Exercise
Every record below must be returned exactly as it was received.

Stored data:
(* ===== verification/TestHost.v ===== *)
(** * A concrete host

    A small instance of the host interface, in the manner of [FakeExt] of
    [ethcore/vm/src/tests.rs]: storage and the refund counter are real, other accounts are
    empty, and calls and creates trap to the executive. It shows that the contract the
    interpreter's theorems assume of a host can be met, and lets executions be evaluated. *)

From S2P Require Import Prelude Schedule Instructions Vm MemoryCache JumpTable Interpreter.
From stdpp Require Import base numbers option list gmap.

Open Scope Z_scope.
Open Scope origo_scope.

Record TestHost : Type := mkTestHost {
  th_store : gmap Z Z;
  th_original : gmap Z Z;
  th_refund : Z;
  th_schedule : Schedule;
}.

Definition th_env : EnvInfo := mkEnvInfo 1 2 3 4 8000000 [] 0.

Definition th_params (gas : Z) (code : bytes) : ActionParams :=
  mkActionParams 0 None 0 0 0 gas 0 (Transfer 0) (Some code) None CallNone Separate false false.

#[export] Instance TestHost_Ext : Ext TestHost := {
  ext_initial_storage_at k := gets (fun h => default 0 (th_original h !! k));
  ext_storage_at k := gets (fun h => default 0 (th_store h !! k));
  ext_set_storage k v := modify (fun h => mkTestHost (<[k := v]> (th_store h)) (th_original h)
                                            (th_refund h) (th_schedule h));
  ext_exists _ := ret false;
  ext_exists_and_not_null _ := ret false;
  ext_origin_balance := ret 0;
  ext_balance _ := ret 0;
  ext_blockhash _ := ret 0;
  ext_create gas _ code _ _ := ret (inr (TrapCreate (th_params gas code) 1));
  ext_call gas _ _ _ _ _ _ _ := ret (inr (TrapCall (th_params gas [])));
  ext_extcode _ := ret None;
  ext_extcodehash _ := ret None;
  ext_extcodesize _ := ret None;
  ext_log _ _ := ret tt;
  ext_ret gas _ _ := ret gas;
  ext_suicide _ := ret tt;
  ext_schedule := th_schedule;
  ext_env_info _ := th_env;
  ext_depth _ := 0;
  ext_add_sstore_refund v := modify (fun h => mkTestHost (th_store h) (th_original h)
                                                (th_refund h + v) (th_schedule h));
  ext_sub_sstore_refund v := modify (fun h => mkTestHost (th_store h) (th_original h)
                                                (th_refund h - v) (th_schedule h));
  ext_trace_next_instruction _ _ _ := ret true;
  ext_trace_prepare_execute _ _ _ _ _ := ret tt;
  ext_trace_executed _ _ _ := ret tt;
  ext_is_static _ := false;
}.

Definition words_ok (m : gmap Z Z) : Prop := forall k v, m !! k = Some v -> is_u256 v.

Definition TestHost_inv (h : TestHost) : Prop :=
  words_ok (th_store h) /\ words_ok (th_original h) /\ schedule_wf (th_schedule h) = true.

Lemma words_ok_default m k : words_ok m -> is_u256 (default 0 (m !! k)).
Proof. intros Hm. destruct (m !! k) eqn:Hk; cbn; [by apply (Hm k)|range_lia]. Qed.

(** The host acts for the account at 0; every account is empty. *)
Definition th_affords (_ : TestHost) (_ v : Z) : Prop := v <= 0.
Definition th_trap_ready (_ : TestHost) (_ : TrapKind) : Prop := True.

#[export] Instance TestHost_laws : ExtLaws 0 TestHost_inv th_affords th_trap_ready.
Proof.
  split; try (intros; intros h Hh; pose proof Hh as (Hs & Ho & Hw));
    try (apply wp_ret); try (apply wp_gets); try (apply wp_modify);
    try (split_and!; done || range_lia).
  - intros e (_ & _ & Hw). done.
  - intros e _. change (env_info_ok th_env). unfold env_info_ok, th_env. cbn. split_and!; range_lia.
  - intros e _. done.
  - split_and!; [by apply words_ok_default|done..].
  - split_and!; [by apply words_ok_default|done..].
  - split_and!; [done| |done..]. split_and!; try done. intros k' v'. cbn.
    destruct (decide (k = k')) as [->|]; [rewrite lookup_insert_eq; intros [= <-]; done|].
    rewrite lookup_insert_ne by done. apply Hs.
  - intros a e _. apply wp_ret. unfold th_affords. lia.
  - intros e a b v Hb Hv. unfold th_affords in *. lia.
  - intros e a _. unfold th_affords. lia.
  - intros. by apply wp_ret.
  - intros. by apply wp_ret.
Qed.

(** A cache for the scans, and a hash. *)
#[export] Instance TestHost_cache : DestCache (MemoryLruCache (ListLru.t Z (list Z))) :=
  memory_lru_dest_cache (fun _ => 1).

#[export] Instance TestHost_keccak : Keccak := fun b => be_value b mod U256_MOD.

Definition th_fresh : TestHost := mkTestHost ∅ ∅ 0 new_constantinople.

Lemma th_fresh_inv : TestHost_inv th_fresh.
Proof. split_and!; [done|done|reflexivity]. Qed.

Answer below
(* ===== verification/TestHost.v ===== *)
(** * A concrete host

    A small instance of the host interface, in the manner of [FakeExt] of
    [ethcore/vm/src/tests.rs]: storage and the refund counter are real, other accounts are
    empty, and calls and creates trap to the executive. It shows that the contract the
    interpreter's theorems assume of a host can be met, and lets executions be evaluated. *)

From S2P Require Import Prelude Schedule Instructions Vm MemoryCache JumpTable Interpreter.
From stdpp Require Import base numbers option list gmap.

Open Scope Z_scope.
Open Scope origo_scope.

Record TestHost : Type := mkTestHost {
  th_store : gmap Z Z;
  th_original : gmap Z Z;
  th_refund : Z;
  th_schedule : Schedule;
}.

Definition th_env : EnvInfo := mkEnvInfo 1 2 3 4 8000000 [] 0.

Definition th_params (gas : Z) (code : bytes) : ActionParams :=
  mkActionParams 0 None 0 0 0 gas 0 (Transfer 0) (Some code) None CallNone Separate false false.

#[export] Instance TestHost_Ext : Ext TestHost := {
  ext_initial_storage_at k := gets (fun h => default 0 (th_original h !! k));
  ext_storage_at k := gets (fun h => default 0 (th_store h !! k));
  ext_set_storage k v := modify (fun h => mkTestHost (<[k := v]> (th_store h)) (th_original h)
                                            (th_refund h) (th_schedule h));
  ext_exists _ := ret false;
  ext_exists_and_not_null _ := ret false;
  ext_origin_balance := ret 0;
  ext_balance _ := ret 0;
  ext_blockhash _ := ret 0;
  ext_create gas _ code _ _ := ret (inr (TrapCreate (th_params gas code) 1));
  ext_call gas _ _ _ _ _ _ _ := ret (inr (TrapCall (th_params gas [])));
  ext_extcode _ := ret None;
  ext_extcodehash _ := ret None;
  ext_extcodesize _ := ret None;
  ext_log _ _ := ret tt;
  ext_ret gas _ _ := ret gas;
  ext_suicide _ := ret tt;
  ext_schedule := th_schedule;
  ext_env_info _ := th_env;
  ext_depth _ := 0;
  ext_add_sstore_refund v := modify (fun h => mkTestHost (th_store h) (th_original h)
                                                (th_refund h + v) (th_schedule h));
  ext_sub_sstore_refund v := modify (fun h => mkTestHost (th_store h) (th_original h)
                                                (th_refund h - v) (th_schedule h));
  ext_trace_next_instruction _ _ _ := ret true;
  ext_trace_prepare_execute _ _ _ _ _ := ret tt;
  ext_trace_executed _ _ _ := ret tt;
  ext_is_static _ := false;
}.

Definition words_ok (m : gmap Z Z) : Prop := forall k v, m !! k = Some v -> is_u256 v.

Definition TestHost_inv (h : TestHost) : Prop :=
  words_ok (th_store h) /\ words_ok (th_original h) /\ schedule_wf (th_schedule h) = true.

Lemma words_ok_default m k : words_ok m -> is_u256 (default 0 (m !! k)).
Proof. intros Hm. destruct (m !! k) eqn:Hk; cbn; [by apply (Hm k)|range_lia]. Qed.

(** The host acts for the account at 0; every account is empty. *)
Definition th_affords (_ : TestHost) (_ v : Z) : Prop := v <= 0.
Definition th_trap_ready (_ : TestHost) (_ : TrapKind) : Prop := True.

#[export] Instance TestHost_laws : ExtLaws 0 TestHost_inv th_affords th_trap_ready.
Proof.
  split; try (intros; intros h Hh; pose proof Hh as (Hs & Ho & Hw));
    try (apply wp_ret); try (apply wp_gets); try (apply wp_modify);
    try (split_and!; done || range_lia).
  - intros e (_ & _ & Hw). done.
  - intros e _. change (env_info_ok th_env). unfold env_info_ok, th_env. cbn. split_and!; range_lia.
  - intros e _. done.
  - split_and!; [by apply words_ok_default|done..].
  - split_and!; [by apply words_ok_default|done..].
  - split_and!; [done| |done..]. split_and!; try done. intros k' v'. cbn.
    destruct (decide (k = k')) as [->|]; [rewrite lookup_insert_eq; intros [= <-]; done|].
    rewrite lookup_insert_ne by done. apply Hs.
  - intros a e _. apply wp_ret. unfold th_affords. lia.
  - intros e a b v Hb Hv. unfold th_affords in *. lia.
  - intros e a _. unfold th_affords. lia.
  - intros. by apply wp_ret.
  - intros. by apply wp_ret.
Qed.

(** A cache for the scans, and a hash. *)
#[export] Instance TestHost_cache : DestCache (MemoryLruCache (ListLru.t Z (list Z))) :=
  memory_lru_dest_cache (fun _ => 1).

#[export] Instance TestHost_keccak : Keccak := fun b => be_value b mod U256_MOD.

Definition th_fresh : TestHost := mkTestHost ∅ ∅ 0 new_constantinople.

Lemma th_fresh_inv : TestHost_inv th_fresh.
Proof. split_and!; [done|done|reflexivity]. Qed.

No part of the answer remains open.